What I’ve seen in practice
I work on CE-marking submissions and post-market surveillance for Class IIa/IIb devices. Practical patterns I’ve observed:
- Companies underestimate the PMCF runway. A PMCF study that can be accepted by a notified body often needs a protocol similar in rigour to a clinical investigation — and monitoring it requires resources (data collection, statisticians, CRAs).
- Equivalence claims are a frequent rejection point. Notified bodies increasingly ask for direct clinical data rather than reliance on legacy products. That’s fine for a large firm with multiple legacy lines — not for a start-up.
- Technical Files get returned for insufficient traceability across risk management, clinical data, and instructions for use. Annex II’s expectation that you can show “why this document changed” and “who approved it” is not trivial if you’re using spreadsheets and email.
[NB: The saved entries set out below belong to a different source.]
(** * The caching layer of the isucogram web application

    A shallow embedding of the read-through / write-through cache that
    the application (package [main]) places between its request handlers
    and the relational store: the user cache ([getUsers], [appendUser],
    [banUserOnCache]), the index page cache ([getIndexPosts] and its
    invalidation), the per-post comment cache ([getComments],
    [appendComment]), the aggregation loop ([makePosts]) and the reset done
    by [dbInitialize].  Routing, sessions, templates and image files are
    left out.

    The program is modelled sequentially: every operation below runs
    while holding its domain mutex ([userMtx], [postMtx], [commentMtx]),
    so one call is one atomic transition of the world.  The two external
    services (MySQL through sqlx, memcached through gomemcache) and the
    JSON codec are the environment: their state is part of [World], their
    failures come from fault schedules carried by the world, and the codec
    is a type class. *)

From Stdlib Require Import Ascii.
From stdpp Require Import base option list gmap strings pretty sorting.

Open Scope Z_scope.

(** ** Data model *)

(** [time.Time] is an instant, here a number of clock ticks. *)
Definition Time := Z.

(** A [[]byte] value, as held by a memcached item or an image column. *)
Definition bytes := string.

Record User := mkUser {
  User_ID : Z;
  User_AccountName : string;
  User_Passhash : string;
  User_Authority : Z;
  User_DelFlg : Z;
  User_CreatedAt : Time
}.

Record Comment := mkComment {
  Comment_ID : Z;
  Comment_PostID : Z;
  Comment_UserID : Z;
  Comment_Comment : string;
  Comment_CreatedAt : Time;
  Comment_User : User
}.

Record Post := mkPost {
  Post_ID : Z;
  Post_UserID : Z;
  Post_Imgdata : bytes;
  Post_Body : string;
  Post_Mime : string;
  Post_CreatedAt : Time;
  Post_CommentCount : Z;
  Post_Comments : list Comment;
  Post_User : User;
  Post_CSRFToken : string
}.

(** [User{}], the zero value. *)
Definition zeroUser : User := mkUser 0 "" "" 0 0 0.

(** [u.DelFlg = flag]. *)
Definition with_DelFlg (flag : Z) (u : User) : User :=
  mkUser (User_ID u) (User_AccountName u) (User_Passhash u) (User_Authority u)
         flag (User_CreatedAt u).

Definition postsPerPage : Z := 20.

(** The Go [error] values that flow through the cache layer. *)
Inductive error :=
  | ErrCacheMiss        (* memcache: cache miss *)
  | ErrCacheTransport   (* memcache: connection failure or timeout *)
  | ErrStore            (* database/sql: the statement failed *)
  | ErrLastInsertId     (* sql.Result.LastInsertId failed *)
  | ErrJSON.            (* encoding/json: marshal or unmarshal failed *)

(** A Go result pair [(v, err)] of which exactly one side is meaningful. *)
Inductive result (A : Type) :=
  | Ok (a : A)
  | Err (e : error).
Arguments Ok {A} a.
Arguments Err {A} e.
(** C3, as the code has it.  A run that passes both verification steps
    and the read of [window.jspdf] between them dispatches
    [generatePdfStart] and then, whether the [try] block completes or
    throws at any library call, [generatePdfEnd] exactly once, and nothing
    else, and it returns to its caller; every other run, one that aborts
    at a verification step or throws at that read, dispatches nothing. *)
Theorem export_end_signal (w : Window) (s : St N) :
  (verified w = true -> (generatePdf faults w s).1 = Ok tt) /\
  dispatched (generatePdf faults w s).2 =
    dispatched s ++ (if verified w then ["generatePdfStart"; "generatePdfEnd"] else []) /\
  fired "generatePdfEnd" (generatePdf faults w s).2 =
    (fired "generatePdfEnd" s + (if verified w then 1 else 0))%nat.
Proof.
  split; [apply generatePdf_returns|]. split; [apply generatePdf_dispatched|].
  unfold fired. rewrite generatePdf_dispatched, count_occ_app.
  by destruct (verified w).
Qed.

(** *** The paginator *)

(** A normal exit of [addCanvasToPdf]: one image was added, of the height
    of the block, on a new page at the top margin when the block does not
    fit below the cursor of a page that has content, at the cursor of the
    current page otherwise. *)
Lemma addCanvasToPdf_ok (w : Window) (element : Element) (s s' : St N) :
  addCanvasToPdf faults w element s = (Ok tt, s') ->
  let h := imgHeight element in
  (does_not_fit (yPos s) h = true /\
   pdf s' = image_added MARGIN h (page_added (pdf s)) /\
   yPos s' = (MARGIN + (h + of_Z 2))%num) \/
  (does_not_fit (yPos s) h = false /\
   pdf s' = image_added (yPos s) h (pdf s) /\
   yPos s' = (yPos s + (h + of_Z 2))%num).
Proof.
  intros H h. unfold addCanvasToPdf, addPage, addImage in H. fold h in H.
  apply bind_ok in H as (? & s1 & H1 & H). apply call_global_ok in H1 as [_ ->].
  apply bind_ok in H as (? & s1 & H1 & H). apply call_ok in H1 as [_ ->].
  apply bind_ok in H as (? & s1 & H1 & H). apply call_ok in H1 as [_ ->].
  apply bind_ok in H as (y & s1 & H1 & H). apply gets_ok in H1 as [-> ->].
  apply bind_ok in H as (? & s1 & H1 & H). simpl in H1.
  fold (does_not_fit (yPos s) h) in H1.
  destruct (does_not_fit (yPos s) h) eqn:E.
  - on_exit. left. done.
  - on_exit. right. done.
Qed.


(** A normal exit of the body of the loop over the days: the page break
    of the header estimate, then the day's blocks one by one. *)
Lemma addDay_ok (w : Window) (dayEl : DayElement) (s s' : St N) :
  addDay faults w dayEl s = (Ok tt, s') ->
  exists s0,
    for_of (day_blocks dayEl) (addCanvasToPdf faults w) s0 = (Ok tt, s') /\
    ((header_may_not_fit (yPos s) = true /\
      pdf s0 = page_added (pdf s) /\ yPos s0 = MARGIN) \/
     (header_may_not_fit (yPos s) = false /\ pdf s0 = pdf s /\ yPos s0 = yPos s)).
Proof.
  intros H. unfold addDay in H.
  apply bind_ok in H as (y & s1 & H1 & H). apply gets_ok in H1 as [-> ->].
  apply bind_ok in H as ([] & s0 & H1 & H).
  assert (for_of (day_blocks dayEl) (addCanvasToPdf faults w) s0 = (Ok tt, s')) as Hblocks.
  { unfold day_blocks. destruct (header dayEl) as [h|]; simpl; exact H. }
  exists s0. split; [exact Hblocks|].
  fold (header_may_not_fit (yPos s)) in H1.
  destruct (header_may_not_fit (yPos s)) eqn:E.
  - unfold addPage in H1.
    apply bind_ok in H1 as (? & s1 & H1 & H2). apply modify_ok in H2 as ->.
    apply bind_ok in H1 as (? & s2 & H1 & H2). apply modify_ok in H2 as ->.
    apply call_ok in H1 as [_ ->]. left. by repeat split.
  - apply ret_ok in H1 as [_ ->]. right. by repeat split.
Qed.




End ExportFacts.

(** C2, as the code has it, in any arithmetic and so in binary64.
    [addCanvasToPdf] starts a new page, with the cursor back at the top
    margin, exactly when the block does not fit below the cursor
    ([cursorY + h > 282]) of a page that has content ([cursorY > 15]);
    otherwise it puts the block at the cursor.  Besides, before the blocks
    of each day the pipeline itself starts a new page when
    [cursorY + 20 > 282], whatever the height of the next block.  For
    blocks of heights 40, 40 and 250 the first two are on page 1 (at 15 and
    57) and the third starts page 2 at 15. *)
Theorem height_fit_rule {N : Type} {num : Number.Num N} (faults : nat -> bool)
    (w : ExportPdf.Window) :
  (forall element (s s' : ExportPdf.St N),
      ExportPdf.addCanvasToPdf faults w element s = (Js.Ok tt, s') ->
      let h := ExportPdf.imgHeight element in
      (ExportPdf.does_not_fit (ExportPdf.yPos s) h = true <->
       ExportPdf.numberOfPages (ExportPdf.pdf s')
       = S (ExportPdf.numberOfPages (ExportPdf.pdf s))) /\
      (ExportPdf.does_not_fit (ExportPdf.yPos s) h = true ->
         ExportPdf.pdf s'
         = ExportPdf.image_added ExportPdf.MARGIN h (ExportPdf.page_added (ExportPdf.pdf s)) /\
         ExportPdf.yPos s' = (ExportPdf.MARGIN + (h + Number.of_Z 2))%num) /\
      (ExportPdf.does_not_fit (ExportPdf.yPos s) h = false ->
         ExportPdf.pdf s' = ExportPdf.image_added (ExportPdf.yPos s) h (ExportPdf.pdf s) /\
         ExportPdf.yPos s' = (ExportPdf.yPos s + (h + Number.of_Z 2))%num)) /\
  (forall dayEl (s s' : ExportPdf.St N),
      ExportPdf.addDay faults w dayEl s = (Js.Ok tt, s') ->
      exists s0,
        Js.for_of (ExportPdf.day_blocks dayEl) (ExportPdf.addCanvasToPdf faults w) s0
        = (Js.Ok tt, s') /\
        ((ExportPdf.header_may_not_fit (ExportPdf.yPos s) = true /\
          ExportPdf.pdf s0 = ExportPdf.page_added (ExportPdf.pdf s) /\
          ExportPdf.yPos s0 = ExportPdf.MARGIN) \/
         (ExportPdf.header_may_not_fit (ExportPdf.yPos s) = false /\
          ExportPdf.pdf s0 = ExportPdf.pdf s /\ ExportPdf.yPos s0 = ExportPdf.yPos s))) /\
  (ExportPdf.A4_HEIGHT - ExportPdf.MARGIN)%num = 282%float /\
  List.map ExportPdf.placement
    (ExportPdf.images (ExportPdf.exported ExportPdf.no_faults Samples.three_blocks))
    = [(1%nat, 15%float); (1%nat, 57%float); (2%nat, 15%float)].
Proof.
  split; [|split; [apply addDay_ok|split; by vm_compute]].
  intros element s s' H h.
  apply addCanvasToPdf_ok in H as [(Hfit & Hp & Hy) | (Hfit & Hp & Hy)];
    fold h in Hfit, Hp, Hy.
  - split; [|split].
    + split; [intros _; by rewrite Hp|done].
    + done.
    + intros Hn. congruence.
  - split; [|split].
    + split; [congruence|]. rewrite Hp. simpl. lia.
    + intros Hd. congruence.
    + done.
Qed.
- EUDAMED/UDI pain persists. To be fair, many manufacturers still wrestle with UDI and EUDAMED submission loops; it’s time and admin that small teams hate.
So ist das halt — the regulatory system is working towards safety, but the administrative and evidence costs favour larger players.
Practical steps that actually reduce cost (not just marketing claims)
If you’re a two- to ten-person RA/QA team with the EU market on the line, here are pragmatic moves that have worked for peers I advise:
- Prioritise portfolio rationalisation first. Ask which SKUs deliver the margin that justifies MDR rework. Narrow scope and do fewer things well.
- Make the Technical File modular. Structure files so shared modules (e.g., manufacturing, risk management templates) serve multiple products; that reduces duplication during audits.
- Invest in traceability where it matters. A basic, reliable live-reactive traceability map (linking risk controls → IFU → clinical claims → test reports) saves weeks during NB queries. If you must choose where to spend, choose traceability over flashy dashboards.
- Treat PMCF pragmatically: focus on high-yield activities — targeted registries, routinely collected real-world data, and focused questionnaires — rather than broad, costly prospective studies when suitable. Annex XIV permits proportionate approaches; document your rationale clearly.
- Outsource smartly. Regulatory consultants are expensive, but a short-term contract to get your clinical evaluation and PMCF plan into a notified-body-ready state can be cheaper than repeated NB rejections.
- Use automation for recurrent tasks: automated CAPAs and CAPA-driven risk assessment workflows reduce human error and decrease time-to-closure. Controlled assistance and AI-assisted draft suggested actions can speed writing CAPA records — but ensure reviewability and traceability.
- Negotiate NB scope up front. Clarify what the NB expects for equivalence and clinical data before submission. Get written confirmation of critical expectations where possible.
What regulators and notified bodies could change (brief wishlist)
To keep SMEs in the market, systemic changes are needed; a few practical adjustments would help:
- Harmonised, transparent guidance on equivalence and minimum PMCF expectations. Divergent NB interpretations are a real cost multiplier.
- Proportionate pathways for legacy, low-risk devices with long safety histories — a clearer, faster route for demonstrably low-risk products.
- Support for shared, open registries that reduce the burden of individual PMCF studies.
I’m cynical here but not without cause: many of these changes are policy-level and slow. Meanwhile SMEs have to make financial decisions now.
Conclusion
I still believe patient safety must come first. That does not contradict the observation that current MDR implementation financially disadvantages small manufacturers. The regulatory system can and should be fairer in practice by offering proportionality and clearer expectations. In the meantime, SMEs need lean documentation, modular files, and better eQMS traceability — and they need to treat PMCF and clinical evaluation as ongoing product costs, not one-off boxes to tick.
How have you balanced the costs of MDR compliance with staying in the EU market — which specific approaches actually saved your company time or money?